Ashima (; (ラテン語:Asima)) is an ancient Semitic goddess.
==Middle East==
In the Middle East, Asima one of several deities protecting the individual cities of Samaria who are mentioned specifically by name in 2 Kings 17:30 in the Hebrew Bible. From the scribes' point of view the cities should not have been making cult images ("idols"), because they had agreed to worship the God of the Israelites that had once lived in the land, as described in some detail in the 2 Kings 17:30.

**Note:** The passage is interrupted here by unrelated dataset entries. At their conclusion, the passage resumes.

(** X6. The chain-switch service is called if and only if the hydration
    service returned a result without error and the resolved chain (the one
    the prompt reported when there was a prompt, the one of [useAccount]
    otherwise, possibly absent) is not [base.id]; its target is always
    [base.id]. *)
Theorem chain_switch_iff (w : World) (st : PayProviderState) (z : Z) :
  In (CallSwitchChainAsync z) (submit_calls w st)
  <-> (z = base_id
       /\ exists h addr chain,
            hydrationReport w st = Some h
            /\ hydrationError h = None
            /\ resolvedAccount w = Some (addr, chain)
            /\ differsFromBase chain = true).
Proof.
  observe_more. run_attempt w st.
  all: cbn in *; use_equations.
  all: split; [intros Hin | intros (Hz & h & addr & chain & Hrep & Herr & Hres & Hd)].
  all: try (in_cases Hin; injection Hin as <-;
            (split; [reflexivity | do 3 eexists; repeat split; eauto])).
  all: try discriminate.
  all: same_report; try congruence.
  all: subst; auto 10.
  all: cbn in Hd; congruence.
Qed.

(** X7. Contracts are handed to the batch-submission service only after
    every check has passed: the attempt is fresh, hydration returned a
    result without error, the chain switch, if any, went through, the
    balance check did not fail, and the list submitted is exactly the
    hydrated contracts list, which is not empty. *)
Theorem submission_preconditions (w : World) (st : PayProviderState)
    (cs : list Contract) :
  In (CallWriteContractsAsync cs) (submit_calls w st) ->
  isFresh st = true
  /\ cs <> []
  /\ switchRejected w st = false
  /\ exists h,
       hydrationReport w st = Some h
       /\ hydrationError h = None
       /\ balanceCheck h = None
       /\ contracts h = Some cs.
Proof.
  observe_more. run_attempt w st.
  all: cbn in *; use_equations; intros Hin.
  all: in_cases Hin; injection Hin as <-.
  all: repeat split; try discriminate; try reflexivity.
  all: eexists; repeat split; eauto.
Qed.

(** X8. [transactionId] changes only through an accepted batch submission:
    after an attempt it is the identifier the service answered with, and
    otherwise what it was before.  An accepted submission leaves the
    lifecycle status and [errorMessage] as they were, and no collaborator
    threw in that attempt. *)
Theorem transactionId_frame (w : World) (st : PayProviderState) :
  transactionId (submit_state w st) =
    match acceptedSubmission w st with
    | Some id => id
    | None => transactionId st
    end
  /\ (forall id, acceptedSubmission w st = Some id ->
                 lifecycleStatus (submit_state w st) = lifecycleStatus st
                 /\ errorMessage (submit_state w st) = errorMessage st
                 /\ collaboratorThrew w st = None).
Proof.
  observe_more. run_attempt w st.
  all: cbn in *; use_equations; split; try reflexivity; intros; try discriminate; auto.
Qed.

(** X9. When the hydration service is not called in an attempt, or rejects,
    [chargeId] keeps its value. *)
Theorem chargeId_frame (w : World) (st : PayProviderState) :
  hydrationReport w st = None ->
  chargeId (submit_state w st) = chargeId st.
Proof.
  observe_more. run_attempt w st.
  all: cbn in *; use_equations; intros; try discriminate; auto.
Qed.

(** X10. The writes of [handleSubmit] never set a status other than
    [ERROR], and there are three ways for it to end.  It leaves the status
    and [errorMessage] as they were.  Or it sets an [ERROR] status and, with
    it, [errorMessage]: to [GENERIC_ERROR_MESSAGE] for the code
    [UNEXPECTED_ERROR] whatever message the status carries, to
    [USER_REJECTED_ERROR] for the code [USER_REJECTED_ERROR], and to the
    message of the status for [INSUFFICIENT_BALANCE].  Or the [catch] block
    throws on [JSON.stringify] (line 259): [errorMessage] is already set to
    the text for the exception (line 254), the status is left as it was and
    [submit()] rejects. *)
Theorem status_exit (w : World) (st : PayProviderState) :
  (lifecycleStatus (submit_state w st) = lifecycleStatus st
   /\ errorMessage (submit_state w st) = errorMessage st)
  \/ (exists c err msg,
        lifecycleStatus (submit_state w st) = errorStatus c err msg
        /\ Some (errorMessage (submit_state w st)) = displayedMessage c msg)
  \/ (exists e,
        collaboratorThrew w st = Some (ErrorObject e)
        /\ JSON_stringify e = None
        /\ submit_completion w st = Thrown (ErrorObject TypeError)
        /\ lifecycleStatus (submit_state w st) = lifecycleStatus st
        /\ errorMessage (submit_state w st) =
           (if isUserRejectedError e then USER_REJECTED_ERROR
            else GENERIC_ERROR_MESSAGE)).
Proof.
  observe_more. run_attempt w st.
  all: cbn in *; use_equations; try (left; split; reflexivity).
  all: try (right; left; do 3 eexists; split; reflexivity).
  all: right; right; eexists; repeat split; eauto.
  all: use_equations; reflexivity.
Qed.

(** X11. A fresh attempt does not depend on the state it starts from: in
    the same world, two fresh attempts make the same calls, and each of the
    lifecycle status, [chargeId], [transactionId] and [errorMessage] is
    either set to the same value by both or left alone by both.  A retry
    after an error behaves like a first attempt. *)
Theorem fresh_attempts_agree (w : World) (st1 st2 : PayProviderState) :
  isFresh st1 = true ->
  isFresh st2 = true ->
  submit_calls w st1 = submit_calls w st2
  /\ (lifecycleStatus (submit_state w st1) = lifecycleStatus (submit_state w st2)
      \/ (lifecycleStatus (submit_state w st1) = lifecycleStatus st1
          /\ lifecycleStatus (submit_state w st2) = lifecycleStatus st2))
  /\ (chargeId (submit_state w st1) = chargeId (submit_state w st2)
      \/ (chargeId (submit_state w st1) = chargeId st1
          /\ chargeId (submit_state w st2) = chargeId st2))
  /\ (transactionId (submit_state w st1) = transactionId (submit_state w st2)
      \/ (transactionId (submit_state w st1) = transactionId st1
          /\ transactionId (submit_state w st2) = transactionId st2))
  /\ (errorMessage (submit_state w st1) = errorMessage (submit_state w st2)
      \/ (errorMessage (submit_state w st1) = errorMessage st1
          /\ errorMessage (submit_state w st2) = errorMessage st2)).
Proof.
  observe_more. run_attempt w st1.
  all: cbn in *; intros H1; try discriminate H1.
  all: run_again w st2.
  all: cbn in *; intros H2; try discriminate H2.
  all: try congruence.
  all: auto 10.
Qed.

Asima was a West Semitic goddess of fate related to the Akkadian goddess Shimti ("fate"), who was a goddess in her own right but also a title of other goddesses such as Damkina and Ishtar. Damkina, for example, was titled ''banat shimti'', "creator of fate". The name Ashima could be translated as "the name, portion, or lot" depending on context. It is related to the same root as the Arabian ''qisma'' and the Turkish kismet.〔Julian Obermann, ''Ugaritic Mythology: A Study of its Leading Motifs''. New Haven, Yale. University Press, 1948.〕
Obermann suggests a close association with between the concept of "name" and "fate or purpose" from the West Semitic root "šm" and cites several examples in the Ugaritic text in which the naming of a person or object determines future function which is a familiar theme in many mythologies. Driver translates "šmt" as "charge, duty, function" in his glossary of Ugaritic and links this with the Akkadian "shimtu" which he translates as "appointed lot". As a personification of fate, Ashima was cognate with the South Semitic goddess Manathu (or Manāt) whose name meant "the measurer, fate, or portion" who was worshiped by the Nabataean peoples of Jordan and other early South Semitic and Arabian peoples. Both names appear in alternate verses in Ugaritic texts. (''In the same way, the name of the goddess'' Asherah ''appears in alternate verses with'' Elath to indicate that both names refer to the same goddess).〔Driver, Godfrey Rolles (1956, 2nd ed., 1971). ''Canaanite Myths and Legends'' (2nd ed.). Edinburgh: T. & T. Clark〕 Ashim-Yahu and Ashim-Beth-El are forms of her name and a variant of her name is also attested in the Hebrew temple in Elephantine in Egypt.〔Klaas A. D. Smelik (Author), G. I. Davies (Translator), ''Writings from Ancient Israel: A Handbook of Historical and Religious Documents'', Westminster John Knox Press 1992, ISBN 978-0-664-25308-0〕 The divine name or epithet Ashima-Yaho (haShema YHWH) which is attested in the papyri from the Yahweh temple of Elephantine in Egypt has been connected in both theme and structure with a title of Astarte which appears in the Ugaritic texts as Astarte Name-of-Baal (e.g., KTU ("Keilalphabetische Texte aus Ugarit") 1.16.vi.56).〔Bezalel Porten, J.J. Farber, C.J. Martin, ''The Elephantine Papyri in English: With Commentary (Documenta et Monumenta Orientis Antiqui)'' Brill, 1996, ISBN 978-9004101975〕
Some speculate that Ashima was praised by tribes in what appears to be Asia Minor and North Africa, but more specifically by Hamath, who were later deported to Samaria in the Land of Israel. The Hebrew Bible states that the goddess should not be worshiped, but that the Samaritans nevertheless worshiped her, together with other deities, clandestinely.